▸ INPUT RECORDS:
»»
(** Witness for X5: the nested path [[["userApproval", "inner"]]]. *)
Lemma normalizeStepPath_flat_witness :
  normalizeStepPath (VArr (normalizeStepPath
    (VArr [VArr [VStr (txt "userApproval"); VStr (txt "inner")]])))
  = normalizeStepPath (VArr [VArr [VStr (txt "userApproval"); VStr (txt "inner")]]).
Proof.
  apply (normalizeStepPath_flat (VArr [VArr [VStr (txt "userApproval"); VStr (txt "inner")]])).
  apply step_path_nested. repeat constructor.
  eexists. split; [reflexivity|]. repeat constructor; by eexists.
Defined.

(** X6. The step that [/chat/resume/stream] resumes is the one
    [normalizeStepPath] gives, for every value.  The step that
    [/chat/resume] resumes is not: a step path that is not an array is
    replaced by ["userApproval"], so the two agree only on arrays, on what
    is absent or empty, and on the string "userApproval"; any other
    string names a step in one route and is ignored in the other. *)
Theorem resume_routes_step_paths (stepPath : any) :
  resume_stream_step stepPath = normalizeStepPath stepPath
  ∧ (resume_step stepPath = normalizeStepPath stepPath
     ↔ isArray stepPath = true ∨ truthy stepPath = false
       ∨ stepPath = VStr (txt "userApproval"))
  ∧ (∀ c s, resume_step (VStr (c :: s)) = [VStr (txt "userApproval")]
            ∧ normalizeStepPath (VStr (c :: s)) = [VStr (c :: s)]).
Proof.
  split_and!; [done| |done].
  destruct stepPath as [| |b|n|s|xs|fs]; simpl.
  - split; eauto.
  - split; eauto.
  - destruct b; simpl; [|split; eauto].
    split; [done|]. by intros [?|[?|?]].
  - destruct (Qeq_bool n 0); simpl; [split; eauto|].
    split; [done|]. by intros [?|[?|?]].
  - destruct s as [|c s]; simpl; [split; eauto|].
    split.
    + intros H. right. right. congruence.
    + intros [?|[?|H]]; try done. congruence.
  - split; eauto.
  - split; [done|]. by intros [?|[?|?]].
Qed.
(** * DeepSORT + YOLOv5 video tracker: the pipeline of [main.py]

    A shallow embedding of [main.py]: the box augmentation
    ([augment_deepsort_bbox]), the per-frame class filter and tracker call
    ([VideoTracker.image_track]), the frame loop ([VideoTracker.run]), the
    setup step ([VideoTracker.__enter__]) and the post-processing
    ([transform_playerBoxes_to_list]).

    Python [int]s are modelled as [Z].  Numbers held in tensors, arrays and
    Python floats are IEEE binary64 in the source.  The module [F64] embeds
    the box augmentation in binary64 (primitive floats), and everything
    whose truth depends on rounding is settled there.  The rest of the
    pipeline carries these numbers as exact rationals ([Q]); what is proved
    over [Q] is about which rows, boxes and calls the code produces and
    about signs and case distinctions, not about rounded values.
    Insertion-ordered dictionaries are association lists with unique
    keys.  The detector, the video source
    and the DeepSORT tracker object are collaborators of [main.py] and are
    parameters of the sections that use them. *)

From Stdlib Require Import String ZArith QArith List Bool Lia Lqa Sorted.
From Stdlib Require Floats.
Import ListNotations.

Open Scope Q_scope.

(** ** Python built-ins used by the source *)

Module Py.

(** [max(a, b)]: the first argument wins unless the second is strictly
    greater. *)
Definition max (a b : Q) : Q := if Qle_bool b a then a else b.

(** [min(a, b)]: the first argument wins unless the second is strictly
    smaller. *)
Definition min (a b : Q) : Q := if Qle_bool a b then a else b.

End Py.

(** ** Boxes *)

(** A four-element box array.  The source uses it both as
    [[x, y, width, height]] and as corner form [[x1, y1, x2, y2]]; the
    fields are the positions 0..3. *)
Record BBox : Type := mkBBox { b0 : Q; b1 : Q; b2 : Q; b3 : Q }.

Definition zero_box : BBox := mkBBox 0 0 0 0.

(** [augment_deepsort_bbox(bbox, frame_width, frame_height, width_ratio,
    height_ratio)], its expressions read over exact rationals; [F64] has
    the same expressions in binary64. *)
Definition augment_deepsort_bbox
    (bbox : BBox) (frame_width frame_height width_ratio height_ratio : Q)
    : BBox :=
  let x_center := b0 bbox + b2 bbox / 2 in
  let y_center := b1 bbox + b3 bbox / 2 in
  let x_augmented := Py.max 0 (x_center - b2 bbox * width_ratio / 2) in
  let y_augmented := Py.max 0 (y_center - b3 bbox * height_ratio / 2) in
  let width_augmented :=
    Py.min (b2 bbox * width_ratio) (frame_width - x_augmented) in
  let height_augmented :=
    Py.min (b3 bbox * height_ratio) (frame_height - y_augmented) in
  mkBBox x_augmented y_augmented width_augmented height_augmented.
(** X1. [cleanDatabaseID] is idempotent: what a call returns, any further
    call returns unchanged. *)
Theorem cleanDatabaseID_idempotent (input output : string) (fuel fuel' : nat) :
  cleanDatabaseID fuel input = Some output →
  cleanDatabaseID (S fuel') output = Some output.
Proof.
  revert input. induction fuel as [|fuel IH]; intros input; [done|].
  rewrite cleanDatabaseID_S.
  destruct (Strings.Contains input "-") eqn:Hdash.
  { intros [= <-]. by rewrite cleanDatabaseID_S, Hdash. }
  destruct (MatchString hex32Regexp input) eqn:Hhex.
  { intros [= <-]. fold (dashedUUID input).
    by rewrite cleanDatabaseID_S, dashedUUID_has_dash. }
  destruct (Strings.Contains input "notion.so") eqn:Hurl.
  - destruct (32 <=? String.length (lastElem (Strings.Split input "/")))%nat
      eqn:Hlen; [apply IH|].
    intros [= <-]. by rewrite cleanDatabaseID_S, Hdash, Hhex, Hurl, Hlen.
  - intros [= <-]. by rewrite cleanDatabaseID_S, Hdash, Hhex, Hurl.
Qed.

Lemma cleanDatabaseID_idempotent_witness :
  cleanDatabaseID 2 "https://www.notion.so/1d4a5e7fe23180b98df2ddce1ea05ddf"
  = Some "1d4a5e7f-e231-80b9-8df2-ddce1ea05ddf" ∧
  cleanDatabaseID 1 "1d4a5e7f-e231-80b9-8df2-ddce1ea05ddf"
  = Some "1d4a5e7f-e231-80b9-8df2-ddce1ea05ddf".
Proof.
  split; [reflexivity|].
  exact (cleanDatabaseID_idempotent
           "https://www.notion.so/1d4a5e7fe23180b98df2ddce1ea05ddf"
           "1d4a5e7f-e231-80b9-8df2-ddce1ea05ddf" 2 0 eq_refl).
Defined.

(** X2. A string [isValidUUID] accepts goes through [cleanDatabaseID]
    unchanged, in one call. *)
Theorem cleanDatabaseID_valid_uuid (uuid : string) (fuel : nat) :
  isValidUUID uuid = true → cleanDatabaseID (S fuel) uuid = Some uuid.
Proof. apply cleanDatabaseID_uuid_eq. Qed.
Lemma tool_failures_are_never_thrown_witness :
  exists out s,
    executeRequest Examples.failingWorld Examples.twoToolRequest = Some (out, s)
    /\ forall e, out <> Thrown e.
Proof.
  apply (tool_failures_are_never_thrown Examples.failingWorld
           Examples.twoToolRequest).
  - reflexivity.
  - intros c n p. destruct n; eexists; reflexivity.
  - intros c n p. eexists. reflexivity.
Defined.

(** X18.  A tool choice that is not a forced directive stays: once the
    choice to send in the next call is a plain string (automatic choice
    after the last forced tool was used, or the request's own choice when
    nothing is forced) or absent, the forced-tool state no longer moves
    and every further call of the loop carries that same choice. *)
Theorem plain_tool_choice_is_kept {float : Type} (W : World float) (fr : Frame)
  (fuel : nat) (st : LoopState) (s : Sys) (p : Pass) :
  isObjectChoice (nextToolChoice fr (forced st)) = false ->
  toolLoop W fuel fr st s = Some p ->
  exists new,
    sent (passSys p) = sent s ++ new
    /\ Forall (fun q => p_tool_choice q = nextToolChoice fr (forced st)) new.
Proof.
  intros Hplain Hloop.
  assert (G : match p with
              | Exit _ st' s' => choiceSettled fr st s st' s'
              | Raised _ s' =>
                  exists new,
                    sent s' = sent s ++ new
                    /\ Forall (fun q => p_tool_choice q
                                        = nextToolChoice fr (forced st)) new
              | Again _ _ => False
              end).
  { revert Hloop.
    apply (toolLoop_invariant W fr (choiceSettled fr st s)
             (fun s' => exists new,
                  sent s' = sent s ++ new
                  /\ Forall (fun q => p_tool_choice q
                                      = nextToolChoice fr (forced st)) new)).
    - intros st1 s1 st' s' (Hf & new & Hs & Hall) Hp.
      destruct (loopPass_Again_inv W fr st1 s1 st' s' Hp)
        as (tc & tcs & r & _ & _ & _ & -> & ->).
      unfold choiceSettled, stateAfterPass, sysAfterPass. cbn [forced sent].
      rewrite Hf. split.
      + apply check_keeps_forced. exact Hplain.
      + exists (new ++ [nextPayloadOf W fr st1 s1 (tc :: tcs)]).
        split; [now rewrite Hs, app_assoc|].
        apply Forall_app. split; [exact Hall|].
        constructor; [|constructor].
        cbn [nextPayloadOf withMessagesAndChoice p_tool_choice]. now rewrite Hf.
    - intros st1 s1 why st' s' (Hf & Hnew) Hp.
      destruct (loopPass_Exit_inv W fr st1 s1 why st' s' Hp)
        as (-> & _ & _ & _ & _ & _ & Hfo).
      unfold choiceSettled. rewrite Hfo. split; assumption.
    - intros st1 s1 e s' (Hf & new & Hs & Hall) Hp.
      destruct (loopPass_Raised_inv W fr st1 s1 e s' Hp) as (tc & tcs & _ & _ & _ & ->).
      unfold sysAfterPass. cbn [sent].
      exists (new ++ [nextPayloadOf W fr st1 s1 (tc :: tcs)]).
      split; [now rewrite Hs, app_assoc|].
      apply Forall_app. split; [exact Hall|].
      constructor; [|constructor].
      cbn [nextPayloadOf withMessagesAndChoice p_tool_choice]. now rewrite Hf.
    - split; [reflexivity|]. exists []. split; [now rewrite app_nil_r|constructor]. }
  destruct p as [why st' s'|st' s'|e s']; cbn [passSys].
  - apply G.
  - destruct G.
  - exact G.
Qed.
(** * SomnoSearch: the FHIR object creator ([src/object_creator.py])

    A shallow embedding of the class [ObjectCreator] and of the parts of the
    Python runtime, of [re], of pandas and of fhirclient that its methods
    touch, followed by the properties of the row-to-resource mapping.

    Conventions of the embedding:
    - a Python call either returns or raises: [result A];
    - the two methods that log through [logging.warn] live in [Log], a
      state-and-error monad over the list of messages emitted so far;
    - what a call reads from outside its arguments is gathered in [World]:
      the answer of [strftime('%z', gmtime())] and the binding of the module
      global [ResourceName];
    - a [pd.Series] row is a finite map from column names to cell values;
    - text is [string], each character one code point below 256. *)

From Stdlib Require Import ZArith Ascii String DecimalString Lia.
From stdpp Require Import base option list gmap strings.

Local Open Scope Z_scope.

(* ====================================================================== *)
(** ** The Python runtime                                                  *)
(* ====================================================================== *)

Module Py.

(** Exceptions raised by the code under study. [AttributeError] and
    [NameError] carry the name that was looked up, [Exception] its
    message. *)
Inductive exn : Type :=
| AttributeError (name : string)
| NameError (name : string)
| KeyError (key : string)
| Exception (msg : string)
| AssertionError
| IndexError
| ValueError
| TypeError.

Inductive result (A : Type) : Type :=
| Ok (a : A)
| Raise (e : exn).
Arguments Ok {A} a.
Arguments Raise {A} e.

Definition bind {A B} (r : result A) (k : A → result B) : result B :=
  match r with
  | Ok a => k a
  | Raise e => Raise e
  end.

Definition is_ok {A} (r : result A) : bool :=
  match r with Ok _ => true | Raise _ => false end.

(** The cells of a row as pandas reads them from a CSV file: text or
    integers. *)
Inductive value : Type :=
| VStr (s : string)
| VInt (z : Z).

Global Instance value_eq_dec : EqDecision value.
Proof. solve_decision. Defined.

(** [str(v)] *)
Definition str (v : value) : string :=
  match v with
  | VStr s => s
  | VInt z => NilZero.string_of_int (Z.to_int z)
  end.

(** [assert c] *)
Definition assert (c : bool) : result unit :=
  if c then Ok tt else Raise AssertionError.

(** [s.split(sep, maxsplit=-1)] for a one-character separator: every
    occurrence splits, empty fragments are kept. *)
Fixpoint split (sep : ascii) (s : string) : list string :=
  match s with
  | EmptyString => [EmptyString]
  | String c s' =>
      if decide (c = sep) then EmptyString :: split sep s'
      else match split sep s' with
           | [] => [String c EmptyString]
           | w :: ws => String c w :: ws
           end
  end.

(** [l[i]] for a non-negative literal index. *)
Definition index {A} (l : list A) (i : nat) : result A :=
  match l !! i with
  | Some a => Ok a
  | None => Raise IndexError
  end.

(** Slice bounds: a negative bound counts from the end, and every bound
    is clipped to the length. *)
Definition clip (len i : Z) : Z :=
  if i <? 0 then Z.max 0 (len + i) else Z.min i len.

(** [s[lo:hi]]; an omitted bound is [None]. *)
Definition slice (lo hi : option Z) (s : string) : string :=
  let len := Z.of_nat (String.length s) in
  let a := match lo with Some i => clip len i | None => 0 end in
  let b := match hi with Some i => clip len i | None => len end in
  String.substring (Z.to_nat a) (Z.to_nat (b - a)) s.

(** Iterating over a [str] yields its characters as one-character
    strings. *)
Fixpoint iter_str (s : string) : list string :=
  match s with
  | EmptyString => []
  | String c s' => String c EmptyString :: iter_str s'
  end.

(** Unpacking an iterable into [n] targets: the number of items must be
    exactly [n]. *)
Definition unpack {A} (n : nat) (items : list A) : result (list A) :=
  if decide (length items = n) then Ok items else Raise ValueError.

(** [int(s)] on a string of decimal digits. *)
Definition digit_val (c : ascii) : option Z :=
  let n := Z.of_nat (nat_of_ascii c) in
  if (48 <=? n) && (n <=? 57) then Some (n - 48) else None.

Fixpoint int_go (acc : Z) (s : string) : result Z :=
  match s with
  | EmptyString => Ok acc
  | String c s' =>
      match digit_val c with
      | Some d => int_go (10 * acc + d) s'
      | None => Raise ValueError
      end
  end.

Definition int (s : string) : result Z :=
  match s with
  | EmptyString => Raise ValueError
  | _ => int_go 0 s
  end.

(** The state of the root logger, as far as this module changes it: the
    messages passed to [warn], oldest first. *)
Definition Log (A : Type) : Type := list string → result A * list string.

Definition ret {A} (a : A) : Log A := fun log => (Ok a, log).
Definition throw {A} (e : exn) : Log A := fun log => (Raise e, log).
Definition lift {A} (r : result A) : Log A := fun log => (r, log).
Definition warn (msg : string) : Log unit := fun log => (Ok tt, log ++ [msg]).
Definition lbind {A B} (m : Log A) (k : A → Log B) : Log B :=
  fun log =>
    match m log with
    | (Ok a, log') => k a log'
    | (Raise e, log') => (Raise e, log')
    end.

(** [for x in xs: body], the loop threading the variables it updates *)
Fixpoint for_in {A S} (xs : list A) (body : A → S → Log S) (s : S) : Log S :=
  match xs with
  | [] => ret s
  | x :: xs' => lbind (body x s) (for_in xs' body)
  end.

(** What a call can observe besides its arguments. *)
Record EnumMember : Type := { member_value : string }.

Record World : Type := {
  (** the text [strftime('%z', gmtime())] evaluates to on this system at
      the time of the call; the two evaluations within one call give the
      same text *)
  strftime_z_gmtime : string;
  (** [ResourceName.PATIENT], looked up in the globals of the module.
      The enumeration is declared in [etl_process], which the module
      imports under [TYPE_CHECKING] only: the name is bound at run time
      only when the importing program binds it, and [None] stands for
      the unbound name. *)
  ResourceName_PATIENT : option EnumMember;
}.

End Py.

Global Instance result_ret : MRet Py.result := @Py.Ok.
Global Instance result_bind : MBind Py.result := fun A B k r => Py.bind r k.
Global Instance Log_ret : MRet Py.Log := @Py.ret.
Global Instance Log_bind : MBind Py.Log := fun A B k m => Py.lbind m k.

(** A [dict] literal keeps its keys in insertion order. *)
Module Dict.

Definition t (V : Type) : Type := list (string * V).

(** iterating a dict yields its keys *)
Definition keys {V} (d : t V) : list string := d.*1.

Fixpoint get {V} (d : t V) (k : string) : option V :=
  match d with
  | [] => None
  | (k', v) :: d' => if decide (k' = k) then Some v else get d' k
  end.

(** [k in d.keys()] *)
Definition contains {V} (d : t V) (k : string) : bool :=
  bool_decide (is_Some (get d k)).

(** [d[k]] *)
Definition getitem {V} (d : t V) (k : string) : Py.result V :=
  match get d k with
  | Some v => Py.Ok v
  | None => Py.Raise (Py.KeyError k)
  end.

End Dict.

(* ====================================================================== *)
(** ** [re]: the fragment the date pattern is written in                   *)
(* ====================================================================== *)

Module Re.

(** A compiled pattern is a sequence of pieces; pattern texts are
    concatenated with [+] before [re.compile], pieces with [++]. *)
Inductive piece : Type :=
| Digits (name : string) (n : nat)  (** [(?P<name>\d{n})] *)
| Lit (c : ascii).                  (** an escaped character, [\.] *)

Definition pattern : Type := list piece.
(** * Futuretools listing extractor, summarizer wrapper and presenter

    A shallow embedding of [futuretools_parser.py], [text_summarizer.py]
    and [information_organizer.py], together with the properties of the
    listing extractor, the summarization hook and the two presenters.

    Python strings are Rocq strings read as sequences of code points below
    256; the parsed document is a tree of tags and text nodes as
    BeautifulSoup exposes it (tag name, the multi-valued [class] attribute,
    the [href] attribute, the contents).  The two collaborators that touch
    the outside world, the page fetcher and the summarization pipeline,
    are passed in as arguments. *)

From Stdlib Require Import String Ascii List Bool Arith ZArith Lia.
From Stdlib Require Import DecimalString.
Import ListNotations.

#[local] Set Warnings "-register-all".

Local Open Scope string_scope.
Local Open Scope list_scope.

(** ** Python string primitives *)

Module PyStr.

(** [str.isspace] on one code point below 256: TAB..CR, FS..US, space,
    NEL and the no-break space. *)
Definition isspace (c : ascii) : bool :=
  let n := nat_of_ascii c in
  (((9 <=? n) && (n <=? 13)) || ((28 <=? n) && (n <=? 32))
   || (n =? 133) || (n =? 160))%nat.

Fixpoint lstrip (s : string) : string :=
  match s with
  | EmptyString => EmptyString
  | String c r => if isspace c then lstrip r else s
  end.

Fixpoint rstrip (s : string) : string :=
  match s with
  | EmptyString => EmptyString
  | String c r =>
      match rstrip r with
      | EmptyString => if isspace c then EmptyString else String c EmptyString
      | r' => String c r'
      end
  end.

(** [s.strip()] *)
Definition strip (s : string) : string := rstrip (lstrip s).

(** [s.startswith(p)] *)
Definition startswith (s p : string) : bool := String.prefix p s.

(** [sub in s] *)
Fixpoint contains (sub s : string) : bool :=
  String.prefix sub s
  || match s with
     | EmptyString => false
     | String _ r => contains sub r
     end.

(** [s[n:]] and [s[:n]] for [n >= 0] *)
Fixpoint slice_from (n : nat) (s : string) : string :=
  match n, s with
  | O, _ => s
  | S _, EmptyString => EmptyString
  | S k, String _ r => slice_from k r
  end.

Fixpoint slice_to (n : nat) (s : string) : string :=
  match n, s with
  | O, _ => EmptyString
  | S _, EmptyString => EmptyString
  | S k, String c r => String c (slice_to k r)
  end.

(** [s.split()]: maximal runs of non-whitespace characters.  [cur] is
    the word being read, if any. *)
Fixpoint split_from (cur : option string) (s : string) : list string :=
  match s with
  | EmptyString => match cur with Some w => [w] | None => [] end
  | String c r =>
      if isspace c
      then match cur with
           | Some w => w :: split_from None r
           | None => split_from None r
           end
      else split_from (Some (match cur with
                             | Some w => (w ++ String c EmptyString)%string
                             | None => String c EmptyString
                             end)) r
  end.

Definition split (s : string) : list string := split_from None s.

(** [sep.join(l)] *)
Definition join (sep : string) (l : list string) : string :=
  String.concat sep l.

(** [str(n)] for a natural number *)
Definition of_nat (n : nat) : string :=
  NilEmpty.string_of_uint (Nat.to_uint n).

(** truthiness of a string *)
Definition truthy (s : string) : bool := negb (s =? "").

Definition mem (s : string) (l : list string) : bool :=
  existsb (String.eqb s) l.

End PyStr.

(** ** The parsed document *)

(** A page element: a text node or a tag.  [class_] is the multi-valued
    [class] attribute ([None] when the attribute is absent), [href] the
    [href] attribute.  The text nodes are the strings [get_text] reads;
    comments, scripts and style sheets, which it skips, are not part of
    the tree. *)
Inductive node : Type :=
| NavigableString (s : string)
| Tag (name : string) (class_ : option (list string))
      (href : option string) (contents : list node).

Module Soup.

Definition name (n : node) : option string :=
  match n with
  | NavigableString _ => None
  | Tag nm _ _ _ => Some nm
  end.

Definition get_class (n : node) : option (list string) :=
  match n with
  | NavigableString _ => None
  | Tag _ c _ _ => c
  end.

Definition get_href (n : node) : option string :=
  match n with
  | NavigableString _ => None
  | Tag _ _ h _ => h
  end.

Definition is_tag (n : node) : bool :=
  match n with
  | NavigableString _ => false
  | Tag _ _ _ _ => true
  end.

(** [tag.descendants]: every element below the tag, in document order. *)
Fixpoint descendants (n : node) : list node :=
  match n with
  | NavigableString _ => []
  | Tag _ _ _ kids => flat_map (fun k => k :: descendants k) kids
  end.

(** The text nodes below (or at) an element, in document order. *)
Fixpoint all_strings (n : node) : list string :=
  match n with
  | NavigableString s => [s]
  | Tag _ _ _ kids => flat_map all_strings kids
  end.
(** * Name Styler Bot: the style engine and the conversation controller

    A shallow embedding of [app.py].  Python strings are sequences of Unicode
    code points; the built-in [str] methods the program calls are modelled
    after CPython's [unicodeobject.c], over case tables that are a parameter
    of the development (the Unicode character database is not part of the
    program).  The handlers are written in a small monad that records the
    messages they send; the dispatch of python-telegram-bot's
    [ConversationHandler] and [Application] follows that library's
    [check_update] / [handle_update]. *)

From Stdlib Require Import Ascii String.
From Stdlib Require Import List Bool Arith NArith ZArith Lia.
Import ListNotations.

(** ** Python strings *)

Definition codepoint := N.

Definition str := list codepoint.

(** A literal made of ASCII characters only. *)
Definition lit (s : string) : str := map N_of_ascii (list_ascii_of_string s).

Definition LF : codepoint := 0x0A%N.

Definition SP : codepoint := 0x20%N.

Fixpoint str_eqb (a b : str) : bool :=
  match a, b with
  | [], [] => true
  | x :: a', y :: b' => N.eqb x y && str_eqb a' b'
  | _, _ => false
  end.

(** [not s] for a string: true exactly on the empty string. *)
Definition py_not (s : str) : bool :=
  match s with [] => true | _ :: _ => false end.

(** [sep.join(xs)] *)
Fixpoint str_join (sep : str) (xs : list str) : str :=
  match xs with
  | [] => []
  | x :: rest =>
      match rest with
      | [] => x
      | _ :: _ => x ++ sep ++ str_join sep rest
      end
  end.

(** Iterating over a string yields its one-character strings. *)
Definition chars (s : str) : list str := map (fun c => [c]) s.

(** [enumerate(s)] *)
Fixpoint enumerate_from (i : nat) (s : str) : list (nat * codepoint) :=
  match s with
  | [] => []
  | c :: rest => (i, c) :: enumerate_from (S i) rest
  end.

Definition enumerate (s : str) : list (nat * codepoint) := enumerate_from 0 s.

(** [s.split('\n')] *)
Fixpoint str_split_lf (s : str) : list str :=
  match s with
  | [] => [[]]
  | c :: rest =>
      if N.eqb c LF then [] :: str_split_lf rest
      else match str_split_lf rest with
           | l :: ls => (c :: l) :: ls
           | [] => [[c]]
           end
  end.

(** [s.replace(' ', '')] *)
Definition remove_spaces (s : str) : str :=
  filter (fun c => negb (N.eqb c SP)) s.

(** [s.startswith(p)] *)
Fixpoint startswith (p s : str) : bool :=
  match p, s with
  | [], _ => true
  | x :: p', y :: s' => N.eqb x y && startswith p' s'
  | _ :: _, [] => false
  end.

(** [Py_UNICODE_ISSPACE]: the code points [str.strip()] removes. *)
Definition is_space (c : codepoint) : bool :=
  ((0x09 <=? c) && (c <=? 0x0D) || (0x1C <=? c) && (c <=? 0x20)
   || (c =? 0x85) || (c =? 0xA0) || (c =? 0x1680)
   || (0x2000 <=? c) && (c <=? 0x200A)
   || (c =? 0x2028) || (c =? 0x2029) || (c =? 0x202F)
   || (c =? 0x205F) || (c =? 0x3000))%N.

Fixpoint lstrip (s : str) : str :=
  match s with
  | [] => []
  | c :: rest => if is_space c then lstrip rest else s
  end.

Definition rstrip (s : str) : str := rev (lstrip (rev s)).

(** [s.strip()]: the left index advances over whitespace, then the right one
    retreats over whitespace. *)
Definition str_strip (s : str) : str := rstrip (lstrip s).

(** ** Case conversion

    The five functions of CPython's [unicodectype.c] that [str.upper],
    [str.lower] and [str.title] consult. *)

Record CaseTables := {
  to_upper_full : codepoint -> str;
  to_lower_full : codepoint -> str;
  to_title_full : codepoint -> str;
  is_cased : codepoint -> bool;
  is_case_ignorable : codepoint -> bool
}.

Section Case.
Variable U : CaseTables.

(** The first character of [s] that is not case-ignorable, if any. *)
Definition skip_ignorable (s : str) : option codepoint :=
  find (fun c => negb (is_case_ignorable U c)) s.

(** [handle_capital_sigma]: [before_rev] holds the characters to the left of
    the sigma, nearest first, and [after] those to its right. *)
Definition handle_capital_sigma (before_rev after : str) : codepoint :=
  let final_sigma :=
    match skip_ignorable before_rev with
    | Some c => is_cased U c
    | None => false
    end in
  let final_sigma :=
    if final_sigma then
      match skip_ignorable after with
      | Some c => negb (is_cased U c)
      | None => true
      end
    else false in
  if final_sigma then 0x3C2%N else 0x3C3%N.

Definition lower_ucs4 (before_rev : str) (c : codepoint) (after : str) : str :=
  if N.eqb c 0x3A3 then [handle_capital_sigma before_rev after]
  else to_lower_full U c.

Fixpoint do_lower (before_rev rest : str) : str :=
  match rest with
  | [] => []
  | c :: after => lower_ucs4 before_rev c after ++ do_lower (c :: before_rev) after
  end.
««
▸ EXERCISE DESCRIPTION: State the number of lines above that hold the word "reflexivity", and say nothing else.

▸ TASK OUTPUT: 6